Lemma object_loop_blank vfuel depth fuel b text entries :
  blank b ->
  json_object_loop (S:=S) (Float:=Float) (json_parse_value vfuel depth) fuel (b ++ text) entries =
  json_object_loop (json_parse_value vfuel depth) fuel text entries.
Proof. intros Hb. destruct fuel; [done|]. cbn [json_object_loop]. by rewrite skip_blank. Qed.

Lemma object_loop_reads depth level Ps pairs P p a b br rest fuel vfuel entries :
  Forall2 (reads_entry depth) Ps pairs -> reads_entry depth P p -> P a -> sep_text w level false Ps b -> blank br ->
  (List.length (a ++ b ++ br ++ 125%Z :: rest) < fuel)%nat -> (List.length (a ++ b ++ br ++ 125%Z :: rest) < vfuel)%nat ->
  reads plenty (json_object_loop (json_parse_value vfuel depth) fuel (a ++ b ++ br ++ 125 :: rest) entries)
    (JHash (fold_left (fun es p => entry_set (fst p) (snd p) es) (p :: pairs) entries), rest).
Proof using PlentyJson0 Hw.
  intros Hall. revert P p a b fuel entries.
  induction Hall as [|P' p' Ps pairs Hp' Hall IH]; intros P p a b fuel entries (Q & Hq & Hbytes & Hv) Ha Hb Hbr Hf Hvf;
    (destruct fuel as [|fuel]; [lia|]); cbn [json_object_loop].
  all: pose proof (tail_delimited level _ b br 125 rest Hb Hbr ltac:(auto)) as Htail.
  all: destruct (Hq a Ha) as (value & -> & HQ); unfold quoted in *; cbn [app json_skip_whitespace Z.eqb Pos.eqb orb];
    rewrite after_cons; rewrite <- !app_assoc; cbn [app].
  all: eapply reads_bind; [by apply string_reads|]; cbv beta iota; apply reads_then_need; [done|].
  all: destruct (colon_skip (value ++ b ++ br ++ 125 :: rest)) as (bl & Hbl & Ec); rewrite Ec.
  all: rewrite !length_app in Hf, Hvf; cbn [List.length] in Hf, Hvf; rewrite !length_app in Hf, Hvf.
  all: rewrite parse_value_skip, parse_value_blank by done.
  all: eapply reads_bind; [apply Hv; [exact HQ|exact Htail|rewrite !length_app; cbn [List.length]; lia]|]; cbv beta iota.
  all: apply reads_then_need; [done|]; rewrite entry_set_twice; cbn [fold_left].
  - simpl in Hb. subst b. cbn [app]. rewrite skip_blank by done. cbn. apply reads_give.
  - destruct Hb as (a' & b' & -> & Ha' & Hb'). cbn [app json_skip_whitespace Z.eqb Pos.eqb orb].
    rewrite <- !app_assoc. rewrite object_loop_blank by (by apply break_blank).
    apply (IH P' p'); try done; rewrite !length_app; rewrite !length_app in Hf, Hvf; cbn [List.length] in *; lia.
Qed.

(** A bracketed text of entries reads as a Hash. *)
Lemma object_reads depth Ps pairs :
  (depth < DIAMOND_MAX_CALL_DEPTH)%nat -> Forall2 (reads_entry (Datatypes.S depth)) Ps pairs ->
  reads_as depth (bracketed w depth 123 125 Ps) (JHash (set_all pairs)).
Proof using PlentyJson0 Hw.
  intros Hd Hall t rest fuel (inner & Hi & ->) Hr Hf. split; [simpl; lia|]. destruct fuel as [|fuel]; [lia|].
  cbn [app json_parse_value json_skip_whitespace Z.eqb Pos.eqb orb]. rewrite (proj2 (Nat.leb_gt _ _)) by lia.
  cbn [app List.length] in Hf. rewrite <- !app_assoc in Hf |- *. cbn [app] in Hf |- *. unfold json_parse_object_body.
  apply reads_then_need; [done|]. apply reads_then_need; [done|].
  destruct Hall as [|P p Ps pairs Hp Hall].
  - simpl in Hi. subst inner. cbn. apply reads_give.
  - destruct Hi as (a & b & -> & Ha & Hb). cbn [app] in Hf |- *.
    assert (Hs : starts a).
    { destruct Hp as (Q & Hq & _). destruct (Hq a Ha) as (value & -> & _). simpl. lia. }
    rewrite <- !app_assoc in Hf |- *. rewrite skip_blank by (by apply break_blank).
    rewrite starts_skip, starts_not_after by auto. rewrite !length_app in Hf.
    apply (object_loop_reads _ (Datatypes.S depth) Ps pairs P p); try done.
    + by apply break_blank.
    + lia.
    + rewrite !length_app. lia.
Qed.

*TASK INSTRUCTIONS*.
Retype every line above with nothing changed.

*SOLUTION TO THIS TASK*.
Lemma object_loop_blank vfuel depth fuel b text entries :
  blank b ->
  json_object_loop (S:=S) (Float:=Float) (json_parse_value vfuel depth) fuel (b ++ text) entries =
  json_object_loop (json_parse_value vfuel depth) fuel text entries.
Proof. intros Hb. destruct fuel; [done|]. cbn [json_object_loop]. by rewrite skip_blank. Qed.

Lemma object_loop_reads depth level Ps pairs P p a b br rest fuel vfuel entries :
  Forall2 (reads_entry depth) Ps pairs -> reads_entry depth P p -> P a -> sep_text w level false Ps b -> blank br ->
  (List.length (a ++ b ++ br ++ 125%Z :: rest) < fuel)%nat -> (List.length (a ++ b ++ br ++ 125%Z :: rest) < vfuel)%nat ->
  reads plenty (json_object_loop (json_parse_value vfuel depth) fuel (a ++ b ++ br ++ 125 :: rest) entries)
    (JHash (fold_left (fun es p => entry_set (fst p) (snd p) es) (p :: pairs) entries), rest).
Proof using PlentyJson0 Hw.
  intros Hall. revert P p a b fuel entries.
  induction Hall as [|P' p' Ps pairs Hp' Hall IH]; intros P p a b fuel entries (Q & Hq & Hbytes & Hv) Ha Hb Hbr Hf Hvf;
    (destruct fuel as [|fuel]; [lia|]); cbn [json_object_loop].
  all: pose proof (tail_delimited level _ b br 125 rest Hb Hbr ltac:(auto)) as Htail.
  all: destruct (Hq a Ha) as (value & -> & HQ); unfold quoted in *; cbn [app json_skip_whitespace Z.eqb Pos.eqb orb];
    rewrite after_cons; rewrite <- !app_assoc; cbn [app].
  all: eapply reads_bind; [by apply string_reads|]; cbv beta iota; apply reads_then_need; [done|].
  all: destruct (colon_skip (value ++ b ++ br ++ 125 :: rest)) as (bl & Hbl & Ec); rewrite Ec.
  all: rewrite !length_app in Hf, Hvf; cbn [List.length] in Hf, Hvf; rewrite !length_app in Hf, Hvf.
  all: rewrite parse_value_skip, parse_value_blank by done.
  all: eapply reads_bind; [apply Hv; [exact HQ|exact Htail|rewrite !length_app; cbn [List.length]; lia]|]; cbv beta iota.
  all: apply reads_then_need; [done|]; rewrite entry_set_twice; cbn [fold_left].
  - simpl in Hb. subst b. cbn [app]. rewrite skip_blank by done. cbn. apply reads_give.
  - destruct Hb as (a' & b' & -> & Ha' & Hb'). cbn [app json_skip_whitespace Z.eqb Pos.eqb orb].
    rewrite <- !app_assoc. rewrite object_loop_blank by (by apply break_blank).
    apply (IH P' p'); try done; rewrite !length_app; rewrite !length_app in Hf, Hvf; cbn [List.length] in *; lia.
Qed.

(** A bracketed text of entries reads as a Hash. *)
Lemma object_reads depth Ps pairs :
  (depth < DIAMOND_MAX_CALL_DEPTH)%nat -> Forall2 (reads_entry (Datatypes.S depth)) Ps pairs ->
  reads_as depth (bracketed w depth 123 125 Ps) (JHash (set_all pairs)).
Proof using PlentyJson0 Hw.
  intros Hd Hall t rest fuel (inner & Hi & ->) Hr Hf. split; [simpl; lia|]. destruct fuel as [|fuel]; [lia|].
  cbn [app json_parse_value json_skip_whitespace Z.eqb Pos.eqb orb]. rewrite (proj2 (Nat.leb_gt _ _)) by lia.
  cbn [app List.length] in Hf. rewrite <- !app_assoc in Hf |- *. cbn [app] in Hf |- *. unfold json_parse_object_body.
  apply reads_then_need; [done|]. apply reads_then_need; [done|].
  destruct Hall as [|P p Ps pairs Hp Hall].
  - simpl in Hi. subst inner. cbn. apply reads_give.
  - destruct Hi as (a & b & -> & Ha & Hb). cbn [app] in Hf |- *.
    assert (Hs : starts a).
    { destruct Hp as (Q & Hq & _). destruct (Hq a Ha) as (value & -> & _). simpl. lia. }
    rewrite <- !app_assoc in Hf |- *. rewrite skip_blank by (by apply break_blank).
    rewrite starts_skip, starts_not_after by auto. rewrite !length_app in Hf.
    apply (object_loop_reads _ (Datatypes.S depth) Ps pairs P p); try done.
    + by apply break_blank.
    + lia.
    + rewrite !length_app. lia.
Qed.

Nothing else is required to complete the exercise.